> **What you will do**
From the entries that follow, reproduce exactly and only the lines from the line with "record that holds" to the line with "autoPlayInterval : Z;", endpoints included.

> **Excerpted data**
(** * FitTrack landing page: carousel, analytics client, lazy image loader,
      link tracking and mobile navigation, embedded from the JavaScript
      sources.

    Every module of the page is modelled by explicit state passing over a
    record that holds the module-level [state] object together with the part
    of the browser it reads and writes (DOM nodes, timers, storage, the data
    layer).  A handler that would raise a [TypeError] returns [None]; where
    the source catches the error, or the error ends a timer callback, the
    state is the one reached before it.  JavaScript numbers that hold indices, pixel offsets and millisecond
    timestamps are integers ([Z]); counters are [nat].  Console logging has
    no effect on any state and is left out. *)

From stdpp Require Import gmap strings list pretty.
From Stdlib Require Import ZArith Lia.

(** ** DOM nodes shared by the modules *)

Record Element := mkElement {
  classList : gset string;
  attributes : gmap string string;
  disabled : bool;
  offsetWidth : Z;
}.

Definition classList_add (cls : string) (e : Element) : Element :=
  mkElement ({[ cls ]} ∪ classList e) (attributes e) (disabled e) (offsetWidth e).

Definition classList_remove (cls : string) (e : Element) : Element :=
  mkElement (classList e ∖ {[ cls ]}) (attributes e) (disabled e) (offsetWidth e).

Definition setAttribute (name value : string) (e : Element) : Element :=
  mkElement (classList e) (<[name := value]> (attributes e)) (disabled e) (offsetWidth e).

Definition removeAttribute (name : string) (e : Element) : Element :=
  mkElement (classList e) (delete name (attributes e)) (disabled e) (offsetWidth e).

Definition set_disabled (b : bool) (e : Element) : Element :=
  mkElement (classList e) (attributes e) b (offsetWidth e).

Definition hasClass (cls : string) (e : Element) : bool :=
  bool_decide (cls ∈ classList e).

Definition hasAttribute (name : string) (e : Element) : bool :=
  bool_decide (is_Some (attributes e !! name)).

(** ** TestimonialsCarousel (src/unnamed/part_000) *)

Module Carousel.

Record Config := mkConfig {
  autoPlayInterval : Z;
  autoPlayEnabled : bool;
  transitionDuration : Z;
  swipeThreshold : Z;
  pauseOnHover : bool;
  pauseOnFocus : bool;
  enableKeyboard : bool;
  enableTouch : bool;
  loop : bool;
}.

(** The [options] argument of the constructor: a key is present or absent. *)
Record Options := mkOptions {
  o_autoPlayInterval : option Z;
  o_autoPlayEnabled : option bool;
  o_transitionDuration : option Z;
  o_swipeThreshold : option Z;
  o_pauseOnHover : option bool;
  o_pauseOnFocus : option bool;
  o_enableKeyboard : option bool;
  o_enableTouch : option bool;
  o_loop : option bool;
}.

(** [{ key: options.key || dflt, ..., ...options }]: the trailing spread puts
    every key that is present back, so a present key wins over the default. *)
Definition config_of (o : Options) : Config :=
  mkConfig (default 5000%Z (o_autoPlayInterval o))
           (default true (o_autoPlayEnabled o))
           (default 500%Z (o_transitionDuration o))
           (default 50%Z (o_swipeThreshold o))
           (default true (o_pauseOnHover o))
           (default true (o_pauseOnFocus o))
           (default true (o_enableKeyboard o))
           (default true (o_enableTouch o))
           (default true (o_loop o)).

Inductive Transition :=
| TransitionUnset
| TransitionNone
| TransitionEase (ms : Z).

(** The track node: its class list and the two inline style properties the
    carousel writes ([transform] holds the pixels of [translateX(..px)]). *)
Record Track := mkTrack {
  track_id : string;
  track_classList : gset string;
  style_transition : Transition;
  style_transform : option Z;
}.

Record State := mkState {
  currentIndex : Z;
  isPlaying : bool;
  isDragging : bool;
  isTransitioning : bool;
  startX : Z;
  currentX : Z;
  translateX : Z;
  autoPlayTimer : bool;   (* an interval id is stored (truthy) or [null] *)
}.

> **Task answer**
    record that holds the module-level [state] object together with the part
    of the browser it reads and writes (DOM nodes, timers, storage, the data
    layer).  A handler that would raise a [TypeError] returns [None]; where
    the source catches the error, or the error ends a timer callback, the
    state is the one reached before it.  JavaScript numbers that hold indices, pixel offsets and millisecond
    timestamps are integers ([Z]); counters are [nat].  Console logging has
    no effect on any state and is left out. *)

From stdpp Require Import gmap strings list pretty.
From Stdlib Require Import ZArith Lia.

(** ** DOM nodes shared by the modules *)

Record Element := mkElement {
  classList : gset string;
  attributes : gmap string string;
  disabled : bool;
  offsetWidth : Z;
}.

Definition classList_add (cls : string) (e : Element) : Element :=
  mkElement ({[ cls ]} ∪ classList e) (attributes e) (disabled e) (offsetWidth e).

Definition classList_remove (cls : string) (e : Element) : Element :=
  mkElement (classList e ∖ {[ cls ]}) (attributes e) (disabled e) (offsetWidth e).

Definition setAttribute (name value : string) (e : Element) : Element :=
  mkElement (classList e) (<[name := value]> (attributes e)) (disabled e) (offsetWidth e).

Definition removeAttribute (name : string) (e : Element) : Element :=
  mkElement (classList e) (delete name (attributes e)) (disabled e) (offsetWidth e).

Definition set_disabled (b : bool) (e : Element) : Element :=
  mkElement (classList e) (attributes e) b (offsetWidth e).

Definition hasClass (cls : string) (e : Element) : bool :=
  bool_decide (cls ∈ classList e).

Definition hasAttribute (name : string) (e : Element) : bool :=
  bool_decide (is_Some (attributes e !! name)).

(** ** TestimonialsCarousel (src/unnamed/part_000) *)

Module Carousel.

Record Config := mkConfig {
  autoPlayInterval : Z;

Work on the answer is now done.